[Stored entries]
.....
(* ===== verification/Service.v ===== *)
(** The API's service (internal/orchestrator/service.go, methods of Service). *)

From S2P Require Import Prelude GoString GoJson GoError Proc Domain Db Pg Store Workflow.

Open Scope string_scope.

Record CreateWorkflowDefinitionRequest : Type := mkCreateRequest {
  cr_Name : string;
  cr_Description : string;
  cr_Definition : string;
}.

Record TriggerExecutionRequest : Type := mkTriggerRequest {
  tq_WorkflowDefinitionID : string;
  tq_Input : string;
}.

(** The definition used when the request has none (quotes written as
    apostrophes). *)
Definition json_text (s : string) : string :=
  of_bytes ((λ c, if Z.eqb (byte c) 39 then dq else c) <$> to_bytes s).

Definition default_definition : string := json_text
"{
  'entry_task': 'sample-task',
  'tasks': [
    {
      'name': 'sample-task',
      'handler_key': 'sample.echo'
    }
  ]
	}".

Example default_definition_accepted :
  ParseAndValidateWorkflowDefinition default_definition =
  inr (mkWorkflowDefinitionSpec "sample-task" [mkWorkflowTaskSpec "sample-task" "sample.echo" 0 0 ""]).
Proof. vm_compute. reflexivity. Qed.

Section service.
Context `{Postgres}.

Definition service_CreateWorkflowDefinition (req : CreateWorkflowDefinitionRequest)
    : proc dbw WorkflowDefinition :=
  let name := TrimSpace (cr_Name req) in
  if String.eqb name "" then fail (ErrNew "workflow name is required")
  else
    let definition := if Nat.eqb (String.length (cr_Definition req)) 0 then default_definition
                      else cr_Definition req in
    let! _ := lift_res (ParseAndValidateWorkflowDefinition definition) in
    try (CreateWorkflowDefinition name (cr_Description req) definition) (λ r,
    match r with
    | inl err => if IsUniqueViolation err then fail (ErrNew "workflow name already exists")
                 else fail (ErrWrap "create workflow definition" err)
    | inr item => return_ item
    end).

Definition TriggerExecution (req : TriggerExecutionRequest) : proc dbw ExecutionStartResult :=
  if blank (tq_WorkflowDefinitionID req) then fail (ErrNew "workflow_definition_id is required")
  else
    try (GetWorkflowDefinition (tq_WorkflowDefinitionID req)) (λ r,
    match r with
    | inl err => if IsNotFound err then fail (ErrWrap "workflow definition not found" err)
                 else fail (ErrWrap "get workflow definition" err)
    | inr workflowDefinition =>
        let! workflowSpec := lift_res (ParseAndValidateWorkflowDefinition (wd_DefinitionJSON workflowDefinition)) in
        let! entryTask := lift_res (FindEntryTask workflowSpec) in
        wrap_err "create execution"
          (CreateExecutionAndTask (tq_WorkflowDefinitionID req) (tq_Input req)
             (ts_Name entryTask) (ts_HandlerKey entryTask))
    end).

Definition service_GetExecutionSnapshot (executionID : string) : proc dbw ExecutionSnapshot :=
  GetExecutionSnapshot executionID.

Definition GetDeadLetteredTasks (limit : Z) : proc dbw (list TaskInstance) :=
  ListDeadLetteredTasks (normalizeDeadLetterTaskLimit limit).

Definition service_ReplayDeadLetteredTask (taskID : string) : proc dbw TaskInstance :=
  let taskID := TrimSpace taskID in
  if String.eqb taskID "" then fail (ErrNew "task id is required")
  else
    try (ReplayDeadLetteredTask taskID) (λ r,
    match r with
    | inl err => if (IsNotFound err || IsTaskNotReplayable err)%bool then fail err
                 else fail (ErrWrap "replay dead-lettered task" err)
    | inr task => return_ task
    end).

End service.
.....
** What is being asked **
The data above is to be restated line for line, word for word.

** Solution for this exercise **
(* ===== verification/Service.v ===== *)
(** The API's service (internal/orchestrator/service.go, methods of Service). *)

From S2P Require Import Prelude GoString GoJson GoError Proc Domain Db Pg Store Workflow.

Open Scope string_scope.

Record CreateWorkflowDefinitionRequest : Type := mkCreateRequest {
  cr_Name : string;
  cr_Description : string;
  cr_Definition : string;
}.

Record TriggerExecutionRequest : Type := mkTriggerRequest {
  tq_WorkflowDefinitionID : string;
  tq_Input : string;
}.

(** The definition used when the request has none (quotes written as
    apostrophes). *)
Definition json_text (s : string) : string :=
  of_bytes ((λ c, if Z.eqb (byte c) 39 then dq else c) <$> to_bytes s).

Definition default_definition : string := json_text
"{
  'entry_task': 'sample-task',
  'tasks': [
    {
      'name': 'sample-task',
      'handler_key': 'sample.echo'
    }
  ]
	}".

Example default_definition_accepted :
  ParseAndValidateWorkflowDefinition default_definition =
  inr (mkWorkflowDefinitionSpec "sample-task" [mkWorkflowTaskSpec "sample-task" "sample.echo" 0 0 ""]).
Proof. vm_compute. reflexivity. Qed.

Section service.
Context `{Postgres}.

Definition service_CreateWorkflowDefinition (req : CreateWorkflowDefinitionRequest)
    : proc dbw WorkflowDefinition :=
  let name := TrimSpace (cr_Name req) in
  if String.eqb name "" then fail (ErrNew "workflow name is required")
  else
    let definition := if Nat.eqb (String.length (cr_Definition req)) 0 then default_definition
                      else cr_Definition req in
    let! _ := lift_res (ParseAndValidateWorkflowDefinition definition) in
    try (CreateWorkflowDefinition name (cr_Description req) definition) (λ r,
    match r with
    | inl err => if IsUniqueViolation err then fail (ErrNew "workflow name already exists")
                 else fail (ErrWrap "create workflow definition" err)
    | inr item => return_ item
    end).

Definition TriggerExecution (req : TriggerExecutionRequest) : proc dbw ExecutionStartResult :=
  if blank (tq_WorkflowDefinitionID req) then fail (ErrNew "workflow_definition_id is required")
  else
    try (GetWorkflowDefinition (tq_WorkflowDefinitionID req)) (λ r,
    match r with
    | inl err => if IsNotFound err then fail (ErrWrap "workflow definition not found" err)
                 else fail (ErrWrap "get workflow definition" err)
    | inr workflowDefinition =>
        let! workflowSpec := lift_res (ParseAndValidateWorkflowDefinition (wd_DefinitionJSON workflowDefinition)) in
        let! entryTask := lift_res (FindEntryTask workflowSpec) in
        wrap_err "create execution"
          (CreateExecutionAndTask (tq_WorkflowDefinitionID req) (tq_Input req)
             (ts_Name entryTask) (ts_HandlerKey entryTask))
    end).

Definition service_GetExecutionSnapshot (executionID : string) : proc dbw ExecutionSnapshot :=
  GetExecutionSnapshot executionID.

Definition GetDeadLetteredTasks (limit : Z) : proc dbw (list TaskInstance) :=
  ListDeadLetteredTasks (normalizeDeadLetterTaskLimit limit).

Definition service_ReplayDeadLetteredTask (taskID : string) : proc dbw TaskInstance :=
  let taskID := TrimSpace taskID in
  if String.eqb taskID "" then fail (ErrNew "task id is required")
  else
    try (ReplayDeadLetteredTask taskID) (λ r,
    match r with
    | inl err => if (IsNotFound err || IsTaskNotReplayable err)%bool then fail err
                 else fail (ErrWrap "replay dead-lettered task" err)
    | inr task => return_ task
    end).

End service.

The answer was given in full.